Kunjungan ini menjadi bagian dari pemantauan dan evaluasi pelaksanaan Program Improvement of Solid Waste Management to Support Regional and Metropolitan Cities Project (ISWMP), program nasional pengelolaan sampah yang didukung pendanaan World Bank dan dikelola Kementerian Pekerjaan Umum. Melalui misi tersebut, World Bank bersama Central Project Management Unit (CPMU) dan Central Project Implementation Unit (CPIU) menilai kesiapan daerah dalam memperkuat sistem pengelolaan sampah secara berkelanjutan.
Wakil Wali Kota Cimahi Adhitia Yudisthira mengatakan, tekanan kapasitas TPA Sarimukti yang berdampak pada pembatasan kuota pengiriman sampah wilayah Bandung Raya menjadi tantangan serius bagi Kota Cimahi. Kondisi tersebut menuntut daerah untuk tidak lagi bergantung sepenuhnya pada TPA regional, melainkan membangun solusi pengolahan sampah di dalam kota.
“Situasi ini mendorong kami mempercepat penguatan pengolahan sampah di tingkat kota melalui kebijakan Zero to TPA,” kata Adhitia.
Kebijakan Zero to TPA diarahkan untuk menekan residu sampah yang dibuang ke TPA melalui penguatan pemilahan, pengolahan, dan pemanfaatan sampah sejak dari sumber. Pemerintah Kota Cimahi telah menerapkan kebijakan Hari Organik dan Hari Anorganik, mengoperasikan TPST Sentiong dan sejumlah TPS 3R, serta membagi kewenangan pengelolaan sampah berbasis kewilayahan, dengan 60 persen dikelola di tingkat kelurahan dan 40 persen oleh Dinas Lingkungan Hidup.
Adhitia optimis Kota Cimahi mampu membangun sistem pengelolaan sampah yang melibatkan peran aktif masyarakat, berbasis ekonomi sirkular, sehingga sampah tidak lagi dipandang sebagai beban, melainkan sumber daya yang bernilai ekonomis apabila dikelola dan dipilah sejak dari sumber, “Sampah akan menjadi berkah bila dipilah dan diolah dengan baik,” tegasnya.

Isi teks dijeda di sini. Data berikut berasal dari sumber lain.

Lemma attendance_to_representation_wf db pk a :
  DB.wf db → DB.attendances db !! pk = Some a →
  ∃ rep, AttendanceSerializer.to_representation db pk a = Some rep ∧
         AttendanceSerializer.status rep = Attendance.status_value (Attendance.status a).
Proof.
  intros Hwf Ha. pose proof (DB.wf_attendance_fk db Hwf pk a Ha) as Hfk.
  apply DB.attendance_fk_ok_iff in Hfk as [[e He] [u Hu]].
  destruct (event_representation db (Attendance.event a) e Hwf He) as (er & Her & _).
  unfold AttendanceSerializer.to_representation. rewrite He.
  cbn -[EventSerializer.to_representation]. rewrite Her. cbn. rewrite Hu. cbn. by eexists.
Qed.

Lemma to_representation_many_wf db (qs : gmap nat Attendance.t) :
  DB.wf db → qs ⊆ DB.attendances db →
  ∃ reps, AttendanceSerializer.to_representation_many db qs = Some reps ∧
          List.length reps = size qs.
Proof.
  intros Hwf Hsub. unfold AttendanceSerializer.to_representation_many.
  rewrite <- length_map_to_list.
  assert (Hall : ∀ kv, kv ∈ map_to_list qs → DB.attendances db !! kv.1 = Some kv.2).
  { intros [k a] Hin. apply elem_of_map_to_list in Hin. by eapply lookup_weaken. }
  induction (map_to_list qs) as [|[k a] l IH]; simpl; [by exists []|].
  destruct (attendance_to_representation_wf db k a Hwf) as (rep & Hrep & _).
  { apply (Hall (k, a)). by left. }
  rewrite Hrep. simpl.
  destruct IH as (reps & Hreps & Hlen).
  { intros kv Hin. apply Hall. by right. }
  rewrite Hreps. simpl. exists (rep :: reps). simpl. by rewrite Hlen.
Qed.

(** [ChoiceField.to_internal_value] on the event status: the stored
    value of a choice maps back to it, and nothing else is accepted. *)
Lemma status_of_value_Some v s : Event.status_of_value v = Some s ↔ v = Event.status_value s.
Proof.
  split.
  - unfold Event.status_of_value. destruct (list_find _ _) as [[i s']|] eqn:E; [|done].
    intros [= <-]. by apply list_find_Some in E as (_ & <- & _).
  - intros ->. by destruct s.
Qed.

Melalui Program ISWMP, Kota Cimahi juga memperoleh dukungan pembangunan dua TPST untuk meningkatkan kapasitas pengolahan sampah. Pemerintah Kota Cimahi menargetkan peningkatan kapasitas pengolahan hingga 85 ton per hari melalui penggantian dan peningkatan peralatan, agar fasilitas TPST dapat berfungsi optimal dan berkelanjutan.
Kunjungan Tim World Bank dimanfaatkan Pemerintah Kota Cimahi sebagai momentum untuk memperkuat sinergi dengan pemerintah pusat dan mitra internasional, sekaligus memastikan transformasi pengelolaan sampah berjalan efektif, mengurangi ketergantungan terhadap TPA, dan memberikan dampak nyata bagi lingkungan perkotaan.